Quiescence provides Residual Inhibition, a phenomenon that occurs when a tinnitus sufferer hears a certain sound for a short while, and then notices that the tinnitus is gone, or is much quieter for a period of time. Unlike TRT, this may provide quicker relief for shorter time periods (varying from minutes to hours to days).

Otoacoustic Emissions (OAE’s)

Otoacoustic emissions (OAE’s) is a test to determine hair cell function within the cochlea (inner ear). These hair cells are necessary for normal hearing. OAE’s are used to:

  • screen hearing
  • estimate hearing sensitivity (within a limited range)
  • differentiate between sensory and neural hearing loss’
  • test for functional hearing loss

Because OAE tests are objective (a behavioral response is not required), it can be performed on patients who are sleeping, comatose, or small infants/neonates.
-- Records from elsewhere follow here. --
(** * The Windows LLM bridge (windows_llm_bridge.cpp)

    A shallow embedding of the three C entry points exported by the
    bridge DLL of tauri-plugin-llm:

      int   windows_llm_check_availability();
      char* windows_llm_generate(const char* prompt, float temperature,
                                 int maxTokens);
      void  windows_llm_free_string(char* ptr);

    The entry points run in a small state-and-fault monad over the process
    state (its memory blocks, each owned by an allocator, and the platform
    the process runs on).  The file under study is the build without the
    WinRT AI SDK: the probe reports 3 and generation returns [nullptr]. *)

From Stdlib Require Import ZArith List Lia.
From Stdlib Require Import Floats.SpecFloat.
From stdpp Require Import base option list gmap.

Local Open Scope Z_scope.

(** ** C scalar types *)

Module CTypes.

(** [int] on Windows is 32 bits wide, two's complement. *)
Definition int := Z.
Definition INT_MIN : Z := - 2 ^ 31.
Definition INT_MAX : Z := 2 ^ 31 - 1.
Definition is_int (z : Z) : Prop := INT_MIN <= z <= INT_MAX.

(** [char*]: an address; [nullptr] is address 0.  A [char] is a byte,
    kept as its value in 0..255. *)
Definition ptr := Z.
Definition nullptr : ptr := 0.
Definition char := Z.

(** C++ converts a pointer to [bool] in [if (ptr)]: true iff non-null. *)
Definition ptr_to_bool (p : ptr) : bool := negb (p =? nullptr).

(** [float] is IEEE 754 binary32: 24 bits of precision, emax 128. *)
Definition float := spec_float.
Definition is_float (f : float) : Prop := valid_binary 24 128 f = true.

Definition float_zero : float := S754_zero false.
(** 2.0f = 2^23 * 2^-22 and 0.7f = 0x3F333333 = 11744051 * 2^-24. *)
Definition float_two : float := S754_finite false 8388608 (-22).
Definition float_0_7 : float := S754_finite false 11744051 (-24).

(** [0.0f <= f && f <= 2.0f]; false on a NaN, as in C. *)
Definition float_in_unit_range (f : float) : bool :=
  SFleb float_zero f && SFleb f float_two.

End CTypes.
Export CTypes.

(** ** The platform outside the bridge *)

Module Platform.

(** Modelled from the spec: the availability states of the capability
    backend (the enumeration lives in the host plugin, which is not part
    of the bridge's source file). *)
Inductive AvailabilityState : Type :=
| Ready
| NotReady
| Disabled
| Unsupported.

(** Modelled from the spec: the numbering of the states on the wire,
    0=Ready, 1=NotReady, 2=Disabled, 3=Unsupported.  The bridge's source
    has the last line only, in the comment [3 = Not supported]. *)
Definition status_code (a : AvailabilityState) : int :=
  match a with
  | Ready => 0
  | NotReady => 1
  | Disabled => 2
  | Unsupported => 3
  end.

(** Modelled from the spec: what the host reads back from a status code,
    the numbering above inverted; any other integer is no state. *)
Definition state_of_code (c : int) : option AvailabilityState :=
  if c =? 0 then Some Ready
  else if c =? 1 then Some NotReady
  else if c =? 2 then Some Disabled
  else if c =? 3 then Some Unsupported
  else None.

(** Modelled from the spec: the capability backend, an opaque service of
    the platform.  It is in some availability state and, asked for a
    completion of a prompt text under sampling parameters, produces a
    text or fails ([None]). *)
Record Backend : Type := {
  backend_state : AvailabilityState;
  backend_complete : list char -> float -> int -> option (list char)
}.

End Platform.
Export Platform.

(** ** Process state: memory blocks and their allocators *)

Module Memory.

(** Who handed out a block.  [CrtMalloc] is the malloc/calloc/realloc/free
    family of the C runtime the DLL is linked with (<cstdlib>); every
    other allocator of the process (the host's, operator new, ...) is
    [Foreign] to it. *)
Inductive Allocator : Type :=
| CrtMalloc
| Foreign.

(** A live block: its owner and its bytes. *)
Record Block : Type := {
  owner : Allocator;
  contents : list char
}.

(** The process: the platform's backend and the live blocks by base
    address. *)
Record State : Type := {
  platform : Backend;
  memory : gmap Z Block
}.

Definition with_memory (s : State) (m : gmap Z Block) : State :=
  {| platform := platform s; memory := m |}.

(** The block an address falls into, with its base. *)
Definition in_block (p : ptr) (kb : Z * Block) : bool :=
  (kb.1 <=? p) && (p <? kb.1 + Z.of_nat (length (contents kb.2))).

Definition block_of (m : gmap Z Block) (p : ptr) : option (Z * Block) :=
  head (filter (fun kb => in_block p kb = true) (map_to_list m)).

(** The characters before the first NUL. *)
Fixpoint until_nul (l : list char) : option (list char) :=
  match l with
  | [] => None
  | c :: l' => if c =? 0 then Some [] else cons c <$> until_nul l'
  end.

(** The NUL-terminated string an address points to, if it points into a
    live block that holds a NUL from there on. *)
Definition c_string_at (s : State) (p : ptr) : option (list char) :=
  match block_of (memory s) p with
  | Some (base, b) => until_nul (drop (Z.to_nat (p - base)) (contents b))
  | None => None
  end.

End Memory.
Export Memory.

(** ** Executions: normal return, C++ exception, undefined behaviour *)

Module Exec.

Inductive outcome (A : Type) : Type :=
| Returns (a : A) (s : State)
| Throws
| Undefined.
Arguments Returns {A} a s.
Arguments Throws {A}.
Arguments Undefined {A}.

Definition M (A : Type) : Type := State -> outcome A.

Definition ret {A} (a : A) : M A := fun s => Returns a s.

Definition bind {A B} (c : M A) (k : A -> M B) : M B :=
  fun s =>
    match c s with
    | Returns a s' => k a s'
    | Throws => Throws
    | Undefined => Undefined
    end.

Definition run {A} (c : M A) (s : State) : outcome A := c s.

(** What the caller sees of an execution: the value it returned, or how
    it ended otherwise. *)
Inductive observation (A : Type) : Type :=
| Returned (a : A)
| Threw
| Faulted.
Arguments Returned {A} a.
Arguments Threw {A}.
Arguments Faulted {A}.

Definition result {A} (o : outcome A) : observation A :=
  match o with
  | Returns a _ => Returned a
  | Throws => Threw
  | Undefined => Faulted
  end.

End Exec.
Export Exec.

Declare Scope exec_scope.
Delimit Scope exec_scope with exec.
Notation "x <- c ;; k" := (bind c (fun x => k))
  (at level 100, c at next level, right associativity) : exec_scope.
Notation "c ;; k" := (bind c (fun _ => k))
  (at level 100, right associativity) : exec_scope.

Local Open Scope exec_scope.

(** ** The C runtime *)

Module Crt.

(** [free] of <cstdlib> (C11 7.22.3.3): a null pointer is ignored; the
    base address of a live block of the malloc family is deallocated;
    anything else (a block of another allocator, an address that is not
    the base of a live block, a block already freed) is undefined. *)
Definition free (p : ptr) : M unit :=
  fun s =>
    if p =? nullptr then Returns tt s
    else
      match memory s !! p with
      | Some b =>
          match owner b with
          | CrtMalloc => Returns tt (with_memory s (delete p (memory s)))
          | Foreign => Undefined
          end
      | None => Undefined
      end.

End Crt.
Export Crt.

(** ** The three exported entry points *)

Module Bridge.

(** [int windows_llm_check_availability() { return 3; }]
    with the source's comment: 3 = Not supported (no WinRT AI SDK at
    compile time). *)
Definition windows_llm_check_availability : M int :=
  ret 3.

(** [char* windows_llm_generate(const char* prompt, float temperature,
    int maxTokens) { return nullptr; }]: not supported without the
    WinRT AI SDK. *)
Definition windows_llm_generate
    (prompt : ptr) (temperature : float) (maxTokens : int) : M ptr :=
  ret nullptr.

(** [void windows_llm_free_string(char* ptr) { if (ptr) { free(ptr); } }] *)
Definition windows_llm_free_string (p : ptr) : M unit :=
  if ptr_to_bool p then free p else ret tt.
A soft probe is inserted in the ear canal and OAE’s are then obtained. For a quiet cooperative patient, the recordings are usually obtained in less than 5 minutes per ear. For a rambunctious toddler, recordings may take longer or may be impossible to obtain. The most reliable results are obtained from a quiet and still patient.

OAE’s are simply a screening tool to determine if hearing is normal or if there is a loss present. It is not used to determine the degree or severity of hearing loss, and it will not determine the type or cause of hearing loss. If OAE’s are not present (a hearing loss is present) more testing is then required to determine the degree and type of hearing loss.

OAE’s have become a quick and easy way to rule out hearing loss in many difficult to test populations.